The underlying mechanism of chronic hepatitis B virus (HBV) functional cure by interferon (IFN), especially in patients with low HBsAg or/and young ages, is still unresolved for lacking surrogate models. Here, we generated a type I interferon receptor humanized mouse (huIFNAR mouse) through a CRISPR/Cas9-based knock-in strategy. Then, we demonstrated that human IFN stimulated a similar gene expression profile of huIFNAR peripheral blood mononuclear cells (PBMC) to what in human PBMCs, supporting the representativeness of the novel mouse model in functionally analyzing human IFN in vivo. Next, we revealed a markedly tissue-specific gene expression atlas against human IFN treatment in the multiple organs less appreciated in healthy humans in vivo. Finally, using the AAV-HBV model, we test the antiviral effects of human interferon in this mouse.
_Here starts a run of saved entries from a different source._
(** [sep.join(l)] *)
Fixpoint join (sep : string) (l : list string) : string :=
  match l with
  | [] => ""
  | [x] => x
  | x :: l' => x +:+ sep +:+ join sep l'
  end.


Definition newline : string := String (ascii_of_nat 10) EmptyString.

End Str.

(** [str(k)], as used by ["{}".format(k)]. *)
Definition str_key (k : key) : string :=
  match k with
  | KNone => "None"
  | KStr s => s
  | KInt z => pretty z
  end.

(** [repr(k)], as used by [str] of a list.  For a string this is the string
    between single quotes; that is Python's [repr] for strings without
    quotes, backslashes and non-printable characters. *)
Definition repr_key (k : key) : string :=
  match k with
  | KStr s => "'" +:+ s +:+ "'"
  | _ => str_key k
  end.

(** [str(l)] for a list of keys. *)
Definition str_list (l : list key) : string :=
  "[" +:+ Str.join ", " (repr_key <$> l) +:+ "]".

(** ** Insertion-ordered dictionaries *)

Module Dict.
Section dict.
Context {V : Type}.

Definition t : Type := list (key * V).

(** [dict()] *)
Definition empty : t := [].

(** [d[k] = v]: replaces the value of an existing key in place, appends
    a new key at the end. *)
Fixpoint setitem (d : t) (k : key) (v : V) : t :=
  match d with
  | [] => [(k, v)]
  | (k', v') :: d' =>
      if decide (k' = k) then (k, v) :: d' else (k', v') :: setitem d' k v
  end.

Fixpoint lookup (d : t) (k : key) : option V :=
  match d with
  | [] => None
  | (k', v') :: d' => if decide (k' = k) then Some v' else lookup d' k
  end.

(** [d[k]] : raises [KeyError] for a missing key. *)
Definition getitem (d : t) (k : key) : result V :=
  match lookup d k with
  | Some v => Ok v
  | None => Raise (KeyError k)
  end.

(** [list(d.keys())] *)
Definition keys (d : t) : list key := fst <$> d.
End dict.
Arguments t : clear implicits.
End Dict.

(** ** numpy arrays *)

Module Numpy.

(** An [ndarray]: its shape and its elements in row-major (C) order. *)
Record ndarray : Type := mk_ndarray { shape : list nat; data : list pixel }.

(** Number of elements of an array of the given shape. *)
Definition size_of (sh : list nat) : nat := foldr Nat.mul 1%nat sh.

(** Well-formed arrays hold as many elements as their shape says. *)
Definition wf (a : ndarray) : Prop := length (data a) = size_of (shape a).

(** Arrays are objects on a heap, held by reference. *)
Definition loc : Type := positive.
Abbreviation heap := (gmap loc ndarray).

(** A new array object. *)
Definition alloc (a : ndarray) : StateErr heap loc :=
  λ h, let l := fresh (dom h) in (<[l := a]> h, Ok l).

(** The array behind a reference.  The heap holds the arrays only: a
    reference to anything else is an object that cannot be indexed. *)
Definition load (l : loc) : StateErr heap ndarray :=
  λ h,
    match h !! l with
    | Some a => (h, Ok a)
    | None => (h, Raise (TypeError "object is not subscriptable"))
    end.

(** [a[np.newaxis, :, :]]: a view of [a] with a new leading axis of length
    one; indexing two axes needs an array of at least two dimensions. *)
Definition getitem_newaxis_2 (a : ndarray) : result ndarray :=
  if (length (shape a) <? 2)%nat
  then Raise (IndexError "too many indices for array")
  else Ok {| shape := 1%nat :: shape a; data := data a |}.

(** The elements of the [i]-th sub-array along axis 0, each sub-array
    having [k] elements. *)
Definition block (k : nat) (d : list pixel) (i : nat) : list pixel :=
  take k (drop (i * k) d).

(** [a[i]] for a non-negative [i]. *)
Definition getitem (a : ndarray) (i : nat) : option ndarray :=
  match shape a with
  | [] => None
  | n0 :: rest =>
      if (i <? n0)%nat
      then Some {| shape := rest; data := block (size_of rest) (data a) i |}
      else None
  end.

(** [np.repeat(a, repeats, axis=0)] for an integer [repeats]: every
    sub-array along axis 0 is repeated [repeats] times in a row. *)
Definition repeat_axis0 (a : ndarray) (repeats : Z) : result ndarray :=
  match shape a with
  | [] => Raise (ValueError "axis 0 is out of bounds for array of dimension 0")
  | n0 :: rest =>
      if repeats <? 0
      then Raise (ValueError "repeats may not contain negative values.")
      else
        let r := Z.to_nat repeats in
        let k := size_of rest in
        Ok {| shape := (n0 * r)%nat :: rest;
              data := mjoin ((λ i, mjoin (replicate r (block k (data a) i)))
                               <$> seq 0 n0) |}
  end.

(** [np.repeat(a, repeats, axis=0)] returns a new array object. *)
Definition np_repeat (a : ndarray) (repeats : Z) : StateErr heap loc :=
  r ← lift (repeat_axis0 a repeats); alloc r.

(** The array [np.zeros(sh)]. *)
Definition zeros (sh : list nat) : ndarray :=
  {| shape := sh; data := replicate (size_of sh) 0%Qc |}.


(** [np.zeros(sh)] returns a new array object. *)
Definition np_zeros (sh : list nat) : StateErr heap loc := alloc (zeros sh).

End Numpy.

(** What an extrapolation method returns: [None], one array, or a pair of
    arrays. *)
Inductive retval : Type :=
| RNone
| RArray (a : Numpy.loc)
| RTuple (a d : Numpy.loc).

(** ** The semi-Lagrangian extrapolator *)

Module Semilagrangian.
Import Numpy.
Local Open Scope Qc_scope.

(** Modelled from the spec: the module [pysteps.extrapolation.semilagrangian]
    is imported by the interface but its source is absent.  The recognized
    options of section 4.3, as the explicit configuration structure of
    section 9. *)
Record Options : Type := mk_Options {
  subSteps : Z;
  interpolationOrder : string;
  returnDisplacement : bool;
  allowExtrapolationOutsideGrid : bool
}.
(** * webcondx: the ionospheric ray-tracing core of physics.js

    A shallow embedding of the physics model of the CondX web version
    (chapmanLayer .. traceRay2DWithAbsorption) and the properties of
    its density model, refractive index and ray integrators; of the
    data the plot functions of visualizations.js hand to the plotting
    library; and of the day/night indicator of main.js.

    Numbers.  A JavaScript number is modelled as a real number with
    exact arithmetic: [+ - * /] are the field operations of [R],
    [Math.sqrt], [Math.exp], [Math.sin], [Math.cos] are the real
    functions, comparisons are decided exactly.  Rounding, NaN and the
    infinities of IEEE-754 arithmetic are outside this model; the
    statements below are read on inputs where the JavaScript
    computation stays finite.

    Locals.  A [let]/[const] of the source that is assigned in several
    branches is bound once per assignment, in source order.  A local
    that a property names (D_factor, F1_factor, h_F2, ...) is a
    definition of its own, a function of the inputs it depends on. *)

From Stdlib Require Import Reals Lra Lia List String ZArith Bool Arith.
Import ListNotations.

Open Scope R_scope.

(* ================================================================== *)
(** ** The JavaScript operators and the Math object, on real numbers *)
(* ================================================================== *)

Module JS.

Definition ltb (x y : R) : bool := if Rlt_dec x y then true else false.
Definition leb (x y : R) : bool := if Rle_dec x y then true else false.
Definition gtb (x y : R) : bool := ltb y x.
Definition geb (x y : R) : bool := leb y x.

Definition Math_PI : R := PI.
Definition Math_sqrt (x : R) : R := sqrt x.
Definition Math_exp (x : R) : R := exp x.
Definition Math_sin (x : R) : R := sin x.
Definition Math_cos (x : R) : R := cos x.
Definition Math_abs (x : R) : R := Rabs x.
Definition Math_max (x y : R) : R := Rmax x y.
Definition Math_min (x y : R) : R := Rmin x y.

(** [Math.pow(x, n)] for a natural exponent (the source only squares). *)
Definition Math_pow (x : R) (n : nat) : R := x ^ n.

(** [Math.sign]: 1, -1 or 0. *)
Definition Math_sign (x : R) : R :=
  if ltb 0 x then 1 else if ltb x 0 then -1 else 0.

(** [Math.floor], as an integer. *)
Definition Math_floor (x : R) : Z := Int_part x.

(** [Math.atan2(y, x)]: the angle of the point (x, y), in (-PI, PI]. *)
Definition Math_atan2 (y x : R) : R :=
  if ltb 0 x then atan (y / x)
  else if ltb x 0 then
    (if leb 0 y then atan (y / x) + PI else atan (y / x) - PI)
  else if ltb 0 y then PI / 2
  else if ltb y 0 then - (PI / 2)
  else 0.

End JS.

Import JS.

Declare Scope js_scope.
Delimit Scope js_scope with js.
Infix "<?" := JS.ltb (at level 70, no associativity) : js_scope.
Infix "<=?" := JS.leb (at level 70, no associativity) : js_scope.
Infix ">?" := JS.gtb (at level 70, no associativity) : js_scope.
Infix ">=?" := JS.geb (at level 70, no associativity) : js_scope.
Open Scope js_scope.

(** [season === 'winter'] on strings. *)
Definition season_is (season name : string) : bool := String.eqb season name.

(* ================================================================== *)
(** ** Physical constants *)
(* ================================================================== *)

Definition R_E : R := 6371.0.
Definition c : R := 3.0e8.

(* ================================================================== *)
(** ** Density model *)
(* ================================================================== *)

Definition chapmanLayerSingle (z N_peak z_peak H : R) : R :=
  let reduced_z := (z - z_peak) / H in
  let exponent := 1.0 - reduced_z - Math_exp (- reduced_z) in
  N_peak * Math_exp exponent.
(** [\w] of a regular expression without the [u] and [i] flags. *)
Definition isWord (c : codeunit) : bool :=
  let c := Z.of_N c in
  ((48 <=? c) && (c <=? 57)) || ((65 <=? c) && (c <=? 90))
  || ((97 <=? c) && (c <=? 122)) || (c =? 95).

Fixpoint dropWhile (p : codeunit -> bool) (s : jsstring) : jsstring :=
  match s with
  | c :: s' => if p c then dropWhile p s' else s
  | [] => []
  end.

Fixpoint span (p : codeunit -> bool) (s : jsstring) : jsstring * jsstring :=
  match s with
  | c :: s' =>
      if p c then let (a, b) := span p s' in (c :: a, b) else ([], s)
  | [] => ([], [])
  end.

(** [s.trim()] *)
Definition trim (s : jsstring) : jsstring :=
  rev (dropWhile isSpace (rev (dropWhile isSpace s))).

(** [s.split(",")] and the like, for a one-unit separator. *)
Fixpoint split (sep : codeunit) (s : jsstring) : list jsstring :=
  match s with
  | [] => [[]]
  | c :: s' =>
      if N.eqb c sep then [] :: split sep s'
      else match split sep s' with
           | p :: ps => (c :: p) :: ps
           | [] => [[c]]
           end
  end.

Fixpoint isPrefix (p s : jsstring) : bool :=
  match p, s with
  | [], _ => true
  | x :: p', y :: s' => N.eqb x y && isPrefix p' s'
  | _ :: _, [] => false
  end.
Variable SmoothBivariateSpline :
  list Q -> list Q -> list Q -> Z -> Z -> result surface.
Variable map_coordinates : image -> list (list point) -> Z -> image.
Variable ndimage_affine_transform :
  image -> (Q * Q) * (Q * Q) -> Q * Q -> Z -> nat * nat -> image.

(** With surfaces that are zero [align] samples the source image, through
    [map_coordinates], at the coordinates the affine primitive is asked to
    sample it at: the matrix of the inverse transform applied to the output
    pixel, plus its offset. *)
Theorem align_zero_surfaces (self : Spalipy) (t inv : AffineTransform)
    (sx sy : surface) :
  affine_transform self = Some t -> inverse t = Ok inv ->
  spline_transform self = true ->
  sbs_x self = Some sx -> sbs_y self = Some sy ->
  (forall a b, sx a b == 0 /\ sy a b == 0) ->
  exists coords : list (list point),
    align map_coordinates ndimage_affine_transform self
    = (Ok tt,
       set_source_data_transform
         (Some (map_coordinates (img_T (source_data self)) coords (interp_order self)))
         (set_final_transform true self)) /\
    forall x y, (x < fst (shape self))%nat -> (y < snd (shape self))%nat ->
      let '(matrix, offset) := matrix_form inv in
      point_eq (nth x (nth y coords []) (0, 0))
               (fst (fst matrix) * Zq x + snd (fst matrix) * Zq y + fst offset,
                fst (snd matrix) * Zq x + snd (snd matrix) * Zq y + snd offset).
Proof.
  intros Ht Hinv Hs Hx Hy Hzero.
  eexists. split.
  - apply (align_spline map_coordinates ndimage_affine_transform self t inv sx sy
             Hs Ht Hinv Hx Hy).
  - intros x y Hx' Hy'.
    rewrite (meshgrid_nth
               (fun xy => padd (apply_transform_xy inv xy)
                               (0 - sx (fst xy) (snd xy), 0 - sy (fst xy) (snd xy)))
               (fst (shape self)) (snd (shape self)) y x Hy' Hx').
    destruct (Hzero (Zq x) (Zq y)) as [Zx Zy].
    unfold matrix_form, point_eq, padd, apply_transform_xy. cbn [fst snd].
    rewrite Zx, Zy. split; ring.
Qed.
(** * Media ingestion pipeline of the video editor backend

    A shallow embedding of [backend/storage.py] (classification,
    validation, storage naming, metadata extraction, thumbnail
    generation) together with the Python library functions it calls,
    and the properties of the pipeline stated against that embedding.

    Conventions.
    - A Python [str] is a Rocq [string]; a character is the code point
      U+0000..U+00FF with the same number.  The classifier is embedded
      a second time for the file names of all code points, in the
      module [Unicode]; the two agree where both are defined.
    - A Python [int] is a [Z].
    - A function that may raise returns a [result]; the exception is a
      value of [exn].
    - [os.path] is [posixpath].
    - What the functions print is left out. *)

From Stdlib Require Import ZArith Ascii String List Bool Lia.
From stdpp Require Import base decidable option gmap strings pretty.

Set Warnings "-register-all".
Local Open Scope string_scope.
Local Open Scope Z_scope.

(** ** Exceptions and results *)

(** The exception classes that the pipeline and its libraries raise.
    [SystemExit] and [KeyboardInterrupt] derive from [BaseException]
    only; every other class derives from [Exception]. *)
Inductive exn : Type :=
  | HTTPException (status_code : Z) (detail : string)
  | TypeError
  | ValueError
  | KeyError (key : string)
  | AttributeError
  | ZeroDivisionError
  | OverflowError
  | SyntaxError
  | NameError
  | OSError (errno : Z)
  | FfmpegError
  | UnidentifiedImageError
  | SystemExit
  | KeyboardInterrupt.

(** [isinstance(e, Exception)] *)
Definition is_Exception (e : exn) : bool :=
  match e with
  | SystemExit | KeyboardInterrupt => false
  | _ => true
  end.

Inductive result (A : Type) : Type :=
  | Ok (a : A)
  | Raise (e : exn).
Arguments Ok {A} a.
Arguments Raise {A} e.

(** Sequencing: the first exception raised ends the computation. *)
#[global] Instance result_ret : MRet result := fun _ a => Ok a.
#[global] Instance result_bind : MBind result := fun _ _ k m =>
  match m with
  | Ok a => k a
  | Raise e => Raise e
  end.

(** [try: body  except Exception: handler] *)
Definition try_except {A : Type} (body : result A) (handler : exn -> result A)
  : result A :=
  match body with
  | Ok a => Ok a
  | Raise e => if is_Exception e then handler e else Raise e
  end.

(** ** Strings *)

(** [str.lower] on one code point below U+0100: the upper-case letters
    are A..Z and U+00C0..U+00DE without the multiplication sign U+00D7,
    each 32 below its lower-case letter. *)
Definition lower_char (c : ascii) : ascii :=
  let n := N_of_ascii c in
  if (((65 <=? n) && (n <=? 90)) ||
      ((192 <=? n) && (n <=? 222) && negb (n =? 215)))%N
  then ascii_of_N (n + 32) else c.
Fifteen-week human PEG-IFNa2 treatment significantly reduced HBsAg and HBeAg and even achieved HBsAg seroconversion. We observed that activation of intrahepatic monocytes and effector memory CD8 T cells by human interferon might be critical for HBsAg suppression. In conclusion, our novel huIFNAR mouse can authentically respond to human Interferon stimulation, providing a novel platform to study interferon function in vivo. The PEG-IFNa2 treatment successfully suppresses intrahepatic HBV replication and achieved HBsAg seroconversion in some mice. Overall design: In an effort to explore the mechanism underlying the functional cure of Hepatitis B Virus (HBV) by interferon (IFN), we developed a humanized mouse model expressing the type I interferon receptor (huIFNAR mouse) via a CRISPR/Cas9-based knock-in technique. Further, we unveiled a remarkably tissue-specific gene expression atlas in response to human IFN treatment across several organs; these findings highlight the potential underappreciated effects of IFN in healthy human tissues in vivo, thereby expanding the scope of our understanding of IFN action.